Update: Silver Surfer and the Law Breaking Quarter

Image of the Silver Surfer Quarter released by 20th Century Fox and the Franklin Mint

It looks like 20th Century Fox should have done a little more research before releasing 40,000 Silver Surfer themed quarters into circulation over the Memorial Day weekend. Created by the Franklin Mint, the quarter violates federal law and the U.S. Mint isn’t happy.

The U.S. Mint said in a news release Friday that it learned of the promotional quarter this week and advised the studio and The Franklin Mint they were breaking the law. It is illegal to turn a coin into an advertising vehicle, and violators can face a fine.

“The promotion is in no way approved, authorized, endorsed, or sponsored by the United States Mint, nor is it in any way associated or affiliated with the United States Mint,” according to the release. The federal mint did not say whether the studio or the private Franklin Mint would face a penalty.
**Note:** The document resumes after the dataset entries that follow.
(** Every owner is waiting when its record is signalled, and lets the
    worker go on before it frees the record; nobody comes while the worker
    leaves. *)
Definition patient : Schedule :=
  mkSchedule (fun _ => true) (fun _ => false) [].

(** Every owner is waiting when its record is signalled, and frees the
    record at once. *)
Definition eager : Schedule :=
  mkSchedule (fun _ => true) (fun _ => true) [].

(** The owners have not yet reached [pthread_cond_wait] when their records
    are signalled. *)
Definition tardy : Schedule :=
  mkSchedule (fun _ => false) (fun _ => false) [].

(** The worker's way out up to the release of [devlist_lock], lines 168-182
    of [read_thd], in one piece. *)
Definition read_thd_unregister (d : nat) (ret : Z) : M unit :=
  (lock_thdlist d ;;
   thds <- get_thdlist d ;;
   drain ret thds ;;
   put_thdlist d [] ;;
   unlock_thdlist d ;;
   (fun w => (tt, set_devlist_head (remove_entry d (devlist_head w)) w)) ;;
   unlock_devlist)%ops.

(** The state in which a worker that found no freed record ends a turn:
    the state of the sequential worker, but for what the requests served
    after the last unlock have done before the device is closed. *)
Definition closes_after (s : Schedule) (d : nat) (w_seq w : World) : Prop :=
  exists wu,
    w_seq = snd (emit (Close d) wu) /\
    w = snd (emit (Close d) (snd (arrivals (closing s) wu))).

(** ** Requests that complete *)














(** ** Concrete inputs for the worker among the requests *)

(** A verbose request for two four-byte samples of device 7, answered on
    stream 2. *)
Definition late_two : Request := mkRequest sys_ok (client 2 true) 7 2 4.




(** Device 7 has been opened for a session with four-byte samples, which
    holds one record, owed one sample on stream 1. *)
Definition opened_world : World :=
  mkWorld [mkDev 7 4 [mkThd 0 1 None 1 false] false] false no_files [] 1
          [Open 7].

(** Every owner is waiting when its record is signalled and lets the
    worker go on; the request [late_two] is served after the worker has
    released [devlist_lock] and before it closes the device. *)
Definition reopening : Schedule :=
  mkSchedule (fun _ => true) (fun _ => false) [late_two].

(** * Properties *)

(** ** Streams and [write_all] *)

Lemma u64_small (z : Z) : 0 <= z < 2 ^ 64 -> u64 z = z.
Proof. intros H. unfold u64. now apply Z.mod_small. Qed.

Lemma u32_small (z : Z) : 0 <= z < 2 ^ 32 -> u32 z = z.
Proof. intros H. unfold u32. now apply Z.mod_small. Qed.

Lemma u32_range (z : Z) : 0 <= u32 z < 2 ^ 32.
Proof. unfold u32. apply Z.mod_pos_bound. lia. Qed.

Lemma u64_range (z : Z) : 0 <= u64 z < 2 ^ 64.
Proof. unfold u64. apply Z.mod_pos_bound. lia. Qed.

Lemma fwrite_bounds (ptr : list ascii) (len : Z) (f : FILE) :
  0 <= len -> 0 <= fst (fwrite ptr len f) <= len.
Proof.
  intros Hlen. unfold fwrite. destruct (accepts f); simpl; lia.
Qed.

(** [len] turns of the loop are enough: more fuel changes nothing. *)
Lemma write_all_loop_fuel (src : list ascii) :
  forall (fuel extra : nat) (ptr len : Z) (f : FILE),
    0 <= len -> (Z.to_nat len <= fuel)%nat ->
    write_all_loop (fuel + extra) src ptr len f =
    write_all_loop fuel src ptr len f.
Proof.
  induction fuel as [|fuel IH]; intros extra ptr len f Hlen Hfuel.
  - assert (len = 0) by lia. subst len.
    destruct extra; reflexivity.
  - simpl. destruct (len =? 0) eqn:E; [reflexivity|].
    apply Z.eqb_neq in E.
    pose proof (fwrite_bounds (skipn (Z.to_nat ptr) src) len f Hlen) as Hb.
    destruct (fwrite (skipn (Z.to_nat ptr) src) len f) as [ret f'].
    simpl in Hb. destruct (ret =? 0) eqn:E'; [reflexivity|].
    apply Z.eqb_neq in E'. apply IH; lia.
Qed.

(** The result of [write_all] is the length or [-EIO]. *)
Lemma write_all_loop_result (src : list ascii) :
  forall (fuel : nat) (ptr len : Z) (f : FILE),
    0 <= len -> (Z.to_nat len <= fuel)%nat ->
    fst (write_all_loop fuel src ptr len f) = ptr + len \/
    fst (write_all_loop fuel src ptr len f) = - EIO.
Proof.
  induction fuel as [|fuel IH]; intros ptr len f Hlen Hfuel.
  - left. simpl. lia.
  - simpl. destruct (len =? 0) eqn:E.
    + apply Z.eqb_eq in E. left. simpl. lia.
    + apply Z.eqb_neq in E.
      pose proof (fwrite_bounds (skipn (Z.to_nat ptr) src) len f Hlen) as Hb.
      destruct (fwrite (skipn (Z.to_nat ptr) src) len f) as [ret f'].
      simpl in Hb. destruct (ret =? 0) eqn:E'; [now right|].
      apply Z.eqb_neq in E'.
      destruct (IH (ptr + ret) (len - ret) f') as [H|H];
        [lia | lia | left; rewrite H; lia | now right].
Qed.

Lemma write_all_result (src : list ascii) (len : Z) (f : FILE) :
  0 <= len ->
  fst (write_all src len f) = len \/ fst (write_all src len f) = - EIO.
Proof.
  intros Hlen. unfold write_all.
  destruct (write_all_loop_result src (Z.to_nat len) 0 len f) as [H|H]; lia.
Qed.

(** On a healthy stream one [fwrite] does it. *)
Lemma write_all_loop_healthy (src : list ascii) (fuel : nat) (ptr len : Z)
    (f : FILE) :
  0 < len -> healthy f ->
  write_all_loop (S fuel) src ptr len f =
  (ptr + len,
   mkFILE (contents f ++
           [Written (firstn (Z.to_nat len) (skipn (Z.to_nat ptr) src))]) []).
Proof.
  intros Hlen Hf. simpl.
  destruct (len =? 0) eqn:E; [apply Z.eqb_eq in E; lia|].
  unfold fwrite. rewrite Hf, E.
  assert (len - len = 0) as -> by lia.
  destruct fuel; reflexivity.
Qed.

Lemma write_all_healthy (src : list ascii) (len : Z) (f : FILE) :
  0 <= len -> healthy f ->
  write_all src len f =
  (len, if len =? 0 then f
        else mkFILE (contents f ++ [Written (firstn (Z.to_nat len) src)]) []).
Proof.
  intros Hlen Hf. unfold write_all.
  destruct (len =? 0) eqn:E.
  - apply Z.eqb_eq in E. subst. reflexivity.
  - apply Z.eqb_neq in E.
    assert (exists n, Z.to_nat len = S n) as [n Hn]
      by (exists (Nat.pred (Z.to_nat len)); lia).
    replace (write_all_loop (Z.to_nat len) src 0 len f)
      with (write_all_loop (S n) src 0 len f) by now rewrite Hn.
    rewrite write_all_loop_healthy by (assumption || lia).
    reflexivity.
Qed.

Lemma data_bytes_app (cs : list chunk) (acc : list nat) (c : chunk) :
  data_bytes (mkFILE (cs ++ [c]) acc) = data_bytes (mkFILE cs acc) + chunk_data c.
Proof.
  unfold data_bytes; simpl. induction cs as [|x cs IH]; simpl; lia.
Qed.

Lemma status_lines_app (cs : list chunk) (acc : list nat) (c : chunk) :
  status_lines (mkFILE (cs ++ [c]) acc) =
  status_lines (mkFILE cs acc) ++
  match c with Printed s => [s] | Written _ => [] end.
Proof.
  unfold status_lines; simpl. rewrite flat_map_app. simpl.
  now rewrite app_nil_r.
Qed.

(** ** The session list *)

Lemma find_entry_update (d : nat) (f : DevEntry -> DevEntry)
    (l : list DevEntry) :
  (forall e, dev (f e) = dev e) ->
  find_entry d (update_entry d f l) =
  match find_entry d l with Some e => Some (f e) | None => None end.
Proof.
  intros Hf. unfold find_entry, update_entry.
  induction l as [|e l IH]; simpl; [reflexivity|].
  destruct (Nat.eqb (dev e) d) eqn:E.
  - rewrite Hf, E. reflexivity.
  - rewrite E. exact IH.
Qed.

Lemma find_entry_update_other (d d' : nat) (f : DevEntry -> DevEntry)
    (l : list DevEntry) :
  (forall e, dev (f e) = dev e) -> d' <> d ->
  find_entry d' (update_entry d f l) = find_entry d' l.
Proof.
  intros Hf Hd. unfold find_entry, update_entry.
  induction l as [|e l IH]; simpl; [reflexivity|].
  destruct (Nat.eqb (dev e) d) eqn:E.
  - rewrite Hf. apply Nat.eqb_eq in E.
    destruct (Nat.eqb (dev e) d') eqn:E'.
    + apply Nat.eqb_eq in E'. congruence.
    + exact IH.
  - destruct (Nat.eqb (dev e) d'); [reflexivity|exact IH].
Qed.

Lemma find_entry_remove (d : nat) (l : list DevEntry) :
  find_entry d (remove_entry d l) = None.
Proof.
  unfold find_entry, remove_entry.
  induction l as [|e l IH]; simpl; [reflexivity|].
  destruct (Nat.eqb (dev e) d) eqn:E; simpl; [exact IH|].
  now rewrite E.
Qed.

Lemma waiters_update_lock (d d' : nat) (b : bool) (l : list DevEntry) :
  match find_entry d (update_entry d' (set_thdlist_lock b) l) with
  | Some e => thdlist_head e
  | None => []
  end =
  match find_entry d l with Some e => thdlist_head e | None => [] end.
Proof.
  destruct (Nat.eq_dec d d') as [->|Hd].
  - rewrite find_entry_update by reflexivity.
    now destruct (find_entry d' l).
  - now rewrite find_entry_update_other by (reflexivity || assumption).
Qed.

Lemma waiters_update_head (d : nat) (thds : list ThdEntry)
    (l : list DevEntry) (w : World) :
  find_entry d l <> None ->
  waiters d (set_devlist_head (update_entry d (set_thdlist_head thds) l) w) =
  thds.
Proof.
  intros Hreg. unfold waiters; simpl.
  rewrite find_entry_update by reflexivity.
  now destruct (find_entry d l).
Qed.

Lemma registered_update (d d' : nat) (f : DevEntry -> DevEntry)
    (l : list DevEntry) :
  (forall e, dev (f e) = dev e) ->
  find_entry d l <> None -> find_entry d (update_entry d' f l) <> None.
Proof.
  intros Hf Hreg.
  destruct (Nat.eq_dec d d') as [->|Hd].
  - rewrite find_entry_update by assumption.
    now destruct (find_entry d' l).
  - now rewrite find_entry_update_other.
Qed.

Lemma waiters_nonempty_registered (d : nat) (w : World) :
  waiters d w <> [] -> registered d w.
Proof.
  unfold waiters, registered. now destruct (find_entry d (devlist_head w)).
Qed.

(** ** Requests of client threads *)

Lemma arrived_refl (d : nat) (w : World) : arrived d [] w w.
Proof.
  constructor; try reflexivity; try lia.
  - exists []. now rewrite app_nil_r.
  - trivial.
  - exists []. repeat split; constructor.
Qed.

Lemma arrived_weaken (d : nat) (reqs reqs' : list Request) (w w' : World) :
  incl reqs reqs' -> arrived d reqs w w' -> arrived d reqs' w w'.
Proof.
  intros Hincl [Hf Hs Hl Ht Hn Hr (new & Hw & Hnd & Hnew)].
  constructor; try assumption.
  exists new. repeat split; try assumption.
  eapply Forall_impl; [|exact Hnew].
  intros t [Hrange (r & Hin & Hrec)]. split; [exact Hrange|].
  exists r. split; [now apply Hincl|exact Hrec].
Qed.

Lemma arrived_trans (d : nat) (r1 r2 : list Request) (w w1 w2 : World) :
  arrived d r1 w w1 -> arrived d r2 w1 w2 -> arrived d (r1 ++ r2) w w2.
Proof.
  intros [Hf Hs Hl (tr & Ht & Hc) Hn Hr (new & Hw & Hnd & Hnew)]
         [Hf' Hs' Hl' (tr' & Ht' & Hc') Hn' Hr' (new' & Hw' & Hnd' & Hnew')].
  constructor; try congruence; try lia.
  - exists (tr ++ tr'). split.
    + now rewrite Ht', Ht, app_assoc.
    + now rewrite forallb_app, Hc, Hc'.
  - auto.
  - exists (new' ++ new). split; [|split].
    + now rewrite Hw', Hw, app_assoc.
    + rewrite map_app. apply NoDup_app; try assumption.
      intros x Hx' Hx.
      apply in_map_iff in Hx' as (t' & <- & Hin').
      apply in_map_iff in Hx as (t & Heq & Hin).
      rewrite Forall_forall in Hnew, Hnew'.
      destruct (Hnew _ Hin) as [? _]. destruct (Hnew' _ Hin') as [? _]. lia.
    + apply Forall_app. split.
      * eapply Forall_impl; [|exact Hnew'].
        intros t [Hrange (r & Hin & Hrec)]. split; [lia|].
        exists r. split; [apply in_or_app; now right|exact Hrec].
      * eapply Forall_impl; [|exact Hnew].
        intros t [Hrange (r & Hin & Hrec)]. split; [lia|].
        exists r. split; [apply in_or_app; now left|exact Hrec].
Qed.

(** Projections of updated states. *)
Ltac world_simpl :=
  cbn [devlist_head devlist_lock files signalled next_thd trace
       set_devlist_head set_devlist_lock set_files set_signalled
       set_next_thd set_trace fst snd].

Lemma arrived_trace_only (d : nat) (w : World) (tr : list Event) :
  forallb client_event tr = true ->
  arrived d [] w (set_trace (trace w ++ tr) w).
Proof.
  intros Htr. constructor; try reflexivity; simpl; try lia.
  - now exists tr.
  - trivial.
  - exists []. repeat split; constructor.
Qed.

Lemma serve_arrived (d : nat) (r : Request) (w : World) :
  arrived d [r] w (snd (serve r w)).
Proof.
  assert (Hnil : forall w', arrived d [] w w' -> arrived d [r] w w')
    by (intros w'; apply arrived_weaken; intros x []).
  unfold serve, read_buffer_attach.
  destruct (devlist_lock w); [apply Hnil, arrived_refl|].
  destruct (find_entry (rq_dev r) (devlist_head w)) as [entry|] eqn:Hfind.
  - destruct (negb (sample_size entry =? rq_sample_size r));
      [apply Hnil, arrived_refl|].
    destruct (negb (malloc_thd (rq_sys r))); [apply Hnil, arrived_refl|].
    destruct (thdlist_lock entry); [apply Hnil, arrived_refl|].
    cbn [snd].
    constructor; try reflexivity; world_simpl; try lia.
    + exists []. now rewrite app_nil_r.
    + intros Hreg. unfold registered; world_simpl.
      now apply registered_update.
    + destruct (Nat.eq_dec d (rq_dev r)) as [->|Hd].
      * exists [mkThd (next_thd w) (rq_nb r) None (out (rq_pdata r))
                      (pdata_verbose (rq_pdata r))].
        unfold waiters; world_simpl.
        rewrite find_entry_update by reflexivity.
        rewrite Hfind; cbn. split; [reflexivity|]. split.
        -- constructor; [intros []|constructor].
        -- constructor; [|constructor]. cbn. split; [lia|].
           exists r. split; [now left|]. now repeat split.
      * exists []. unfold waiters; world_simpl.
        rewrite find_entry_update_other by (reflexivity || assumption).
        repeat split; constructor.
  - destruct (negb (malloc_thd (rq_sys r))); [apply Hnil, arrived_refl|].
    destruct (negb (malloc_entry (rq_sys r))); [apply Hnil, arrived_refl|].
    destruct (negb (open_ret (rq_sys r) =? 0));
      [apply Hnil; cbn [snd]; now apply arrived_trace_only|].
    destruct (negb (create_ret (rq_sys r) =? 0)).
    { apply Hnil. cbn [snd].
      replace (set_trace _ _)
        with (set_trace (trace w ++ [Open (rq_dev r); Close (rq_dev r)]) w).
      - now apply arrived_trace_only.
      - unfold set_trace; cbn. now rewrite <- app_assoc. }
    cbn [snd].
    constructor; try reflexivity; world_simpl; try lia.
    + now exists [Open (rq_dev r)].
    + unfold registered; world_simpl. unfold find_entry; cbn [find dev].
      destruct (Nat.eqb (rq_dev r) d); [discriminate|trivial].
    + unfold waiters; world_simpl.
      unfold find_entry at 1; cbn [find dev].
      destruct (Nat.eqb (rq_dev r) d) eqn:E.
      * apply Nat.eqb_eq in E. subst d. rewrite Hfind.
        exists [mkThd (next_thd w) (rq_nb r) None (out (rq_pdata r))
                      (pdata_verbose (rq_pdata r))].
        split; [reflexivity|]. split.
        -- constructor; [intros []|constructor].
        -- constructor; [|constructor]. cbn. split; [lia|].
           exists r. split; [now left|]. now repeat split.
      * exists []. repeat split; constructor.
Qed.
The altered coins are quarters honoring the state of California that entered circulation in 2005. They feature George Washington on the front, as usual, but a colorized version of the character on the back. All 40,000 are slated to be in circulation throughout the country by the end of Memorial Day weekend, and about 800 were released in each state.

In all likelihood, the studio knew exactly what they were doing, as did the Franklin Mint. What started out as a unique promotion is now national news. Since there’s no such thing as bad publicity, just add this law-breaking tactic to the list of promotions used by 20th Century Fox to increase visibility for Fantastic Four: Rise of the Silver Surfer.

If you’d like a Sliver Surfer quarter of your own, they are (of course) currently all over ebay.